Настасья Филипповна страшится Рогожина, с которым, как князь подозревает, Лебедев ее опять свел. Она «беспокойна, насмешлива, двуязычна, вскидчива», по описанию Лукьяна Тимофеевича. Лебедев рассказывает, что Настасья Филипповна любит серьезные разговоры с ним о книге Откровения. Сопровождающие его рассказ апокалиптические образы, среди которых есть и образ смерти, усиливают впечатление обреченности героини. «Сильно подействовало» на нее истолкование начала шестой главы: «Согласилась со мной, что мы при третьем коне, вороном, и при всаднике, имеющим меру в руке своей, <…> и за сим последует конь бледный и тот, коему имя Смерть, а за ним уже ад…» (8; 167–168).

Образ Настасьи Филипповны предстает в романе иным, чем в течение определенного периода времени намечалось в черновиках: Достоевский отбросил все планы ее бегства в бордель, и в текст не вошли «бордельные сцены», как не вошли и другие эпизоды ее «развратного» поведения (9; 225, 227–229, 234). Мотив же безумия героини был развит и углублен, как и мотив ее неутолимой гордости. По ценному замечанию В. Терраса, высказанному в беседе со мною, между этими двумя мотивами существует причинно-следственная связь: неуемная гордость часто приводит к болезни души и сумасшествию. В замечательной по глубине и тонкости статье «Тематическая композиция романа “Идиот”» А. П. Скафтымов справедливо считает «гордый дух» героини причиной безысходности ее страданий. Он ничего не пишет, однако, о мотивах сумасшествия, которые столь же настойчивы и в окончательном тексте, и в не доступных автору статьи еще не опубликованных тогда черновиках.
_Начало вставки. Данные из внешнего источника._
Lemma put_in_spec st i x k v s : swf st → sections st !! i = Some x → short k → short v → ∃ r st' s',
  put_in char_val long_bits st i k v s = Done (r, st') s' ∧ swf st' ∧
  name <$> sections st' = name <$> sections st ∧
  live s' - settings_blocks st' = live s - settings_blocks st ∧ answers s' `suffix_of` answers s ∧
  (r = 1 ∧ view st' = <[name x := <[k := v]> (contents (map x))]> (view st) ∨
   r = 0 ∧ st' = st ∧ false ∈ answers s).
Proof.
  intros (Hf & Hn & Hw) Hi Hk Hv. unfold put_in. rewrite Hi, bind_of_opt.
  pose proof (Forall_lookup_1 _ _ _ _ Hw Hi) as [Hne Hm].
  destruct (sm_put_spec char_val long_bits (map x) k v s Hm Hk Hv) as (r & m' & s' & E & Hm' & Hl & Ha & _ & Hr).
  mstep E. rewrite bind_of_opt. set (x' := MkSection (name x) m').
  assert (Hnames : name <$> <[i := x']> (sections st) = name <$> sections st).
  { rewrite list_fmap_insert. apply list_insert_id. by rewrite list_lookup_fmap, Hi. }
  eexists r, _, s'. split; [reflexivity|]. split; [split; [done|split]|split; [done|split; [|split; [done|]]]].
  - cbn [sections]. by rewrite Hnames.
  - cbn [sections]. by apply Forall_insert.
  - unfold settings_blocks. cbn [sections]. unfold x'. rewrite (sections_blocks_insert _ _ _ _ Hi).
    destruct (sections st) as [|y l] eqn:El; [done|]. destruct i; cbn; lia.
  - destruct Hr as [[-> Hc]|(-> & -> & Hfa)].
    + left. split; [done|]. unfold view. cbn [sections].
      rewrite (keyed_update section_entry _ _ x) by done. cbn. by rewrite Hc.
    + right. split; [done|]. split; [|done]. destruct st as [l fr]. cbn in *. f_equal.
      rewrite list_insert_id; [done|]. unfold x'. by destruct x.
Qed.

(** With memory, a new section is added at the end, empty. *)
Lemma add_section_spec st n s : swf st → n ≠ [] → n ∉ name <$> sections st → answers s = [] →
  let st' := MkSettings (sections st ++ [MkSection n (empty_map DEFAULT_STRMAP_CAPACITY)]) false in
  ∃ s', add_section st n s = Done (Some (length (sections st)), st') s' ∧ answers s' = [] ∧ swf st' ∧
    live s' - settings_blocks st' = live s - settings_blocks st.
Proof.
  intros (Hf & Hn & Hw) Hne Hnew Ha st'. destruct s as [a l]. cbn in Ha. subst a. unfold add_section.
  assert (E : (match sections st with [] => malloc | _ => realloc end) (Mem [] l) =
    Done true (Mem [] (l + match sections st with [] => 1 | _ => 0 end))).
  { destruct (sections st); cbn; [done|]. by rewrite Z.add_0_r. }
  mstep E. cbn [negb].
  assert (E2 : sm_new DEFAULT_STRMAP_CAPACITY (Mem [] (l + match sections st with [] => 1 | _ => 0 end)) =
    Done (Some (empty_map DEFAULT_STRMAP_CAPACITY)) (Mem [] (l + match sections st with [] => 1 | _ => 0 end + 1 + 1))) by done.
  mstep E2. eexists. split; [reflexivity|]. split; [done|]. split; [split; [done|split]|].
  - cbn. rewrite fmap_app. apply NoDup_app. split; [done|]. split; [set_solver|apply NoDup_singleton].
  - cbn. apply Forall_app. split; [done|]. constructor; [|done]. split; [done|]. by apply empty_map_wf.
  - unfold settings_blocks. cbn [sections st' live]. rewrite sections_blocks_app. cbn [map].
    assert (blocks (empty_map DEFAULT_STRMAP_CAPACITY) = 2) as -> by done.
    destruct (sections st); cbn; lia.
Qed.

Lemma view_add_section st n : n ∉ name <$> sections st →
  view (MkSettings (sections st ++ [MkSection n (empty_map DEFAULT_STRMAP_CAPACITY)]) false) = <[n := ∅]> (view st).
Proof.
  intros Hn. unfold view. cbn [sections]. rewrite (keyed_snoc section_entry) by done. cbn [section_entry fst snd].
  unfold section_entry at 1 2. cbn [fst snd name map]. by rewrite empty_map_contents.
Qed.

(** Setting a value, with memory. *)
Lemma settings_set_spec st n k v s : swf st → n ≠ [] → short k → short v → answers s = [] → ∃ st' s',
  settings_set char_val long_bits st (Some n) (Some k) (Some v) s = Done (1, st') s' ∧ swf st' ∧ answers s' = [] ∧
  view st' = <[n := <[k := v]> (default ∅ (view st !! n))]> (view st) ∧
  name <$> sections st' = (if decide (n ∈ name <$> sections st) then name <$> sections st else (name <$> sections st) ++ [n]) ∧
  live s' - settings_blocks st' = live s - settings_blocks st.
Proof.
  intros Hst Hn Hk Hv Ha. unfold settings_set.
  destruct (Z.eqb_spec (strlen n) 0) as [E|_]; [destruct n; [done|unfold strlen in E; simpl in E; lia]|].
  destruct (get_section_spec st n s Hst) as (r & E & Hr). mstep E. destruct r as [j|].
  - destruct Hr as (x & Hj & Hx & _ & Hview). destruct (put_in_spec st j x k v s Hst Hj Hk Hv)
      as (r & st' & s' & Ep & Hst' & Hnames & Hl & Has & Hr).
    exists st', s'. rewrite Ep. rewrite Ha in *. apply suffix_nil_inv in Has.
    destruct Hr as [[-> Hv']|(_ & _ & Hfa)]; [|set_solver]. split_and!; try done.
    + rewrite Hview. cbn. by rewrite <-Hx.
    + destruct (decide _) as [|Hno]; [done|]. destruct Hno. subst n. apply list_elem_of_fmap_2. by eapply list_elem_of_lookup_2.
  - destruct Hr as [Hno Hview]. destruct (add_section_spec st n s Hst Hn Hno Ha) as (s1 & E1 & Ha1 & Hst1 & Hl1).
    mstep E1. set (st1 := MkSettings _ _) in *. set (x := MkSection n (empty_map DEFAULT_STRMAP_CAPACITY)).
    assert (Hj : sections st1 !! length (sections st) = Some x) by (apply list_lookup_middle; done).
    destruct (put_in_spec st1 _ x k v s1 Hst1 Hj Hk Hv) as (r & st' & s' & Ep & Hst' & Hnames & Hl & Has & Hr).
    exists st', s'. rewrite Ep. rewrite Ha1 in *. apply suffix_nil_inv in Has.
    destruct Hr as [[-> Hv']|(_ & _ & Hfa)]; [|set_solver]. split_and!; try done.
    + rewrite Hv', Hview. unfold st1, x. rewrite view_add_section by done.
      rewrite insert_insert_eq. cbn [name map]. by rewrite empty_map_contents.
    + destruct (decide _); [done|]. rewrite Hnames. unfold st1. cbn. by rewrite fmap_app.
    + lia.
Qed.
End theory.

(** ** Text: trimming, copying, reading lines *)

(** Text with a first and a last character that are not blank. *)
Definition ends_ok (a : cstr) : Prop :=
  ∃ c d, head a = Some c ∧ last a = Some d ∧ is_blank_char c = false ∧ is_blank_char d = false.

Definition ends_okb (a : cstr) : bool :=
  match head a, last a with
  | Some c, Some d => negb (is_blank_char c) && negb (is_blank_char d)
  | _, _ => false
  end.
Lemma ends_okb_spec a : ends_okb a = true ↔ ends_ok a.
Proof.
  unfold ends_okb. split.
  - destruct (head a) as [c|] eqn:Eh; [|done]. destruct (last a) as [d|] eqn:El; [|done].
    intros [H1%negb_true_iff H2%negb_true_iff]%andb_true_iff. by exists c, d.
  - intros (c & d & -> & -> & -> & ->). done.
Qed.
#[global] Instance ends_ok_dec a : Decision (ends_ok a).
Proof. refine (cast_if (decide (ends_okb a = true))); by rewrite <-ends_okb_spec. Defined.

Section text.
Context {T : Type}.
Implicit Types s : T.

Lemma back_over_blanks_app r1 c r2 s : Forall (λ c, is_blank_char c = true) r1 → is_blank_char c = false →
  back_over_blanks (r1 ++ c :: r2) s = Done (c :: r2) s.
Proof.
  intros H Hc. induction H as [|x r1 Hx H IH]; cbn [app back_over_blanks]; [by rewrite Hc|]. by rewrite Hx.
Qed.

(** Going back over the blanks at the end of a text that starts with something
    else. *)
Lemma back_over_blanks_total a c s : head a = Some c → is_blank_char c = false →
  ∃ t, back_over_blanks (rev a) s = Done (rev t) s ∧ ends_ok t ∧ head t = Some c ∧ (length t ≤ length a)%nat.
Proof.
  revert a. induction a as [|d a IH] using rev_ind; [done|]. intros Hh Hc.
  rewrite rev_app_distr. cbn [rev app back_over_blanks]. destruct (is_blank_char d) eqn:Ed.
  - destruct a as [|x a]; [simpl in Hh; congruence|]. destruct (IH Hh Hc) as (t & E & Ht & Hc' & Hl).
    exists t. rewrite E. split_and!; try done. rewrite length_app. lia.
  - exists (a ++ [d]). split; [by rewrite rev_app_distr|]. split; [|done]. exists c, d. split_and!; try done.
    by rewrite last_snoc.
Qed.

Lemma skip_blanks_spec l : skip_blanks l = [] ∨
  ∃ c, head (skip_blanks l) = Some c ∧ is_blank_char c = false.
Proof.
  induction l as [|c l IH]; [by left|]. cbn [skip_blanks]. destruct (is_blank_char c) eqn:E; [done|].
  right. by exists c.
Qed.
Lemma length_skip_blanks l : (length (skip_blanks l) ≤ length l)%nat.
Proof. induction l as [|c l IH]; [done|]. cbn [skip_blanks]. destruct (is_blank_char c); cbn [length]; lia. Qed.

(** Trimming never leaves the string, whatever is in it. *)
Lemma trim_str_total l s : ∃ t, trim_str l s = Done t s ∧ (t = [] ∨ ends_ok t) ∧ (length t ≤ length l)%nat.
Proof.
  unfold trim_str. pose proof (length_skip_blanks l). destruct (skip_blanks_spec l) as [->|(c & Hh & Hc)].
  { exists []. split_and!; [done|by left|simpl; lia]. }
  destruct (back_over_blanks_total _ c s Hh Hc) as (t & E & Ht & _ & Hl).
  exists t. destruct (skip_blanks l) as [|x l'] eqn:El; [done|]. rewrite (bind_done _ _ _ _ _ E), rev_involutive.
  split_and!; [done|by right|lia].
Qed.

(** A text with blanks behind it. *)
Lemma back_over_blanks_ends a b s : ends_ok a → Forall (λ c, is_blank_char c = true) b →
  back_over_blanks (rev (a ++ b)) s = Done (rev a) s.
Proof.
  intros (c & d & _ & Hl & _ & Hd) Hb. apply last_Some in Hl as [l ->].
  rewrite !rev_app_distr. apply back_over_blanks_app; [|done]. by apply Forall_rev.
Qed.

Lemma skip_blanks_ends a b : ends_ok a → skip_blanks (a ++ b) = a ++ b.
Proof. intros (c & d & Hh & _ & Hc & _). destruct a; [done|]. simpl in *. simplify_eq. by rewrite Hc. Qed.

Lemma trim_str_ends a b s : ends_ok a → Forall (λ c, is_blank_char c = true) b → trim_str (a ++ b) s = Done a s.
Proof.
  intros Ha Hb. unfold trim_str. rewrite skip_blanks_ends by done.
  destruct (a ++ b) as [|x l] eqn:E.
  - destruct Ha as (c & d & Hh & _). destruct a; [done|discriminate].
  - rewrite <-E. mstep (back_over_blanks_ends a b s Ha Hb). by rewrite rev_involutive.
Qed.
End text.

Lemma copy_until_stop stop l c r count n : Forall (λ x, stop x = false) l → stop c = true →
  0 ≤ count → count + Z.of_nat (length l) < n → copy_until stop (l ++ c :: r) count n = Some (l, c :: r).
Proof.
  intros Hl Hc. revert count. induction Hl as [|x l Hx Hl IH]; intros count H0 Hn; cbn [app copy_until length] in *.
  - rewrite Hc. destruct (Z.eqb_spec count n); [lia|done].
  - rewrite Hx. destruct (Z.eqb_spec count n); [lia|]. rewrite IH by lia. done.
Qed.
(* ===== verification/HexFile.v ===== *)
(** * The files the micronucleus tool uploads

    [parseIntelHex] and [parseRaw] of
    [src/sources/firmware/micronucleus-cmdline/micronucleus.c], which read a
    program into the global buffer.  A file is the list of characters that are
    still to be read. *)

From Stdlib Require Import ZArith Lia Ascii String.
From stdpp Require Import base list gmap strings.
From S2P Require Import Prelude CString.

(** [unsigned char dataBuffer[65536 + 256]] *)
Definition BUFFER_SIZE : nat := Z.to_nat (65536 + 256).

(** What the parsers work on: the rest of the file, the buffer, the two
    addresses behind the pointers, and the lines a checksum warning was printed
    for. *)
Record parser := Parser {
  input : cstr;
  buffer : list Z;
  startAddr : Z;
  endAddr : Z;
  warnings : list (Z * Z)
}.
Definition set_input f (p : parser) : parser := Parser f (buffer p) (startAddr p) (endAddr p) (warnings p).
Definition set_buffer b (p : parser) : parser := Parser (input p) b (startAddr p) (endAddr p) (warnings p).
Definition set_addrs s e (p : parser) : parser := Parser (input p) (buffer p) s e (warnings p).
Definition set_warnings w (p : parser) : parser := Parser (input p) (buffer p) (startAddr p) (endAddr p) w.

Definition EOF : Z := -1.
Definition COLON : Z := 58.

Definition getc : M parser Z :=
  f ← gets input;
  match f with
  | [] => mret EOF
  | c :: f => modify (set_input f);; mret (code c)
  end.

(** [buffer[i] = d]: a store outside the array is a fault. *)
Definition store_byte (i d : Z) : M parser unit :=
  b ← gets buffer;
  if (0 <=? i) && (i <? Z.of_nat (length b)) then modify (set_buffer (<[Z.to_nat i := u8 d]> b)) else oops.

Fixpoint until_colon (fuel : nat) : M parser Z :=
  match fuel with
  | O => out_of_fuel
  | S fuel =>
      character ← getc;
      if negb (character =? COLON) && negb (character =? EOF) then until_colon fuel else mret character
  end.
Definition parseUntilColon : M parser Z := f ← gets input; until_colon (S (length f)).

(** The characters put into [temp]; at the end of the file [EOF], as a [char]. *)
Fixpoint getcs (n : nat) : M parser cstr :=
  match n with
  | O => mret []
  | S n => c ← getc; temp ← getcs n; mret (char (u8 c) :: temp)
  end.
(** A C string ends at the first NUL. *)
Fixpoint until_nul (s : cstr) : cstr :=
  match s with c :: s => if code c =? 0 then [] else c :: until_nul s | [] => [] end.
(** At most eight digits fit [char temp[9]]; the numbers are far below the range
    of [long], so its width does not matter. *)
Definition hex_value (temp : cstr) : Z := int32 (strtol 32 16 (until_nul temp)).1.
Definition parseHex (num_digits : nat) : M parser Z :=
  if (8 <? num_digits)%nat then oops else temp ← getcs num_digits; mret (hex_value temp).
Исследователь опровергает мнения о Настасье Филипповне многих критиков начала 1900-х годов, которые видели в ней «камелию», «гетеру», воплощение «истерики пола» и т. п. Он справедливо указывает на полную необоснованность слов А. Л. Волынского о том, что жизнь героини романа проходит в «кошмарных вакханалиях»[49]. Как уже отмечено и в академическом комментарии, подобные суждения не подтверждаются текстом и творческой историей «Идиота» (9, 383).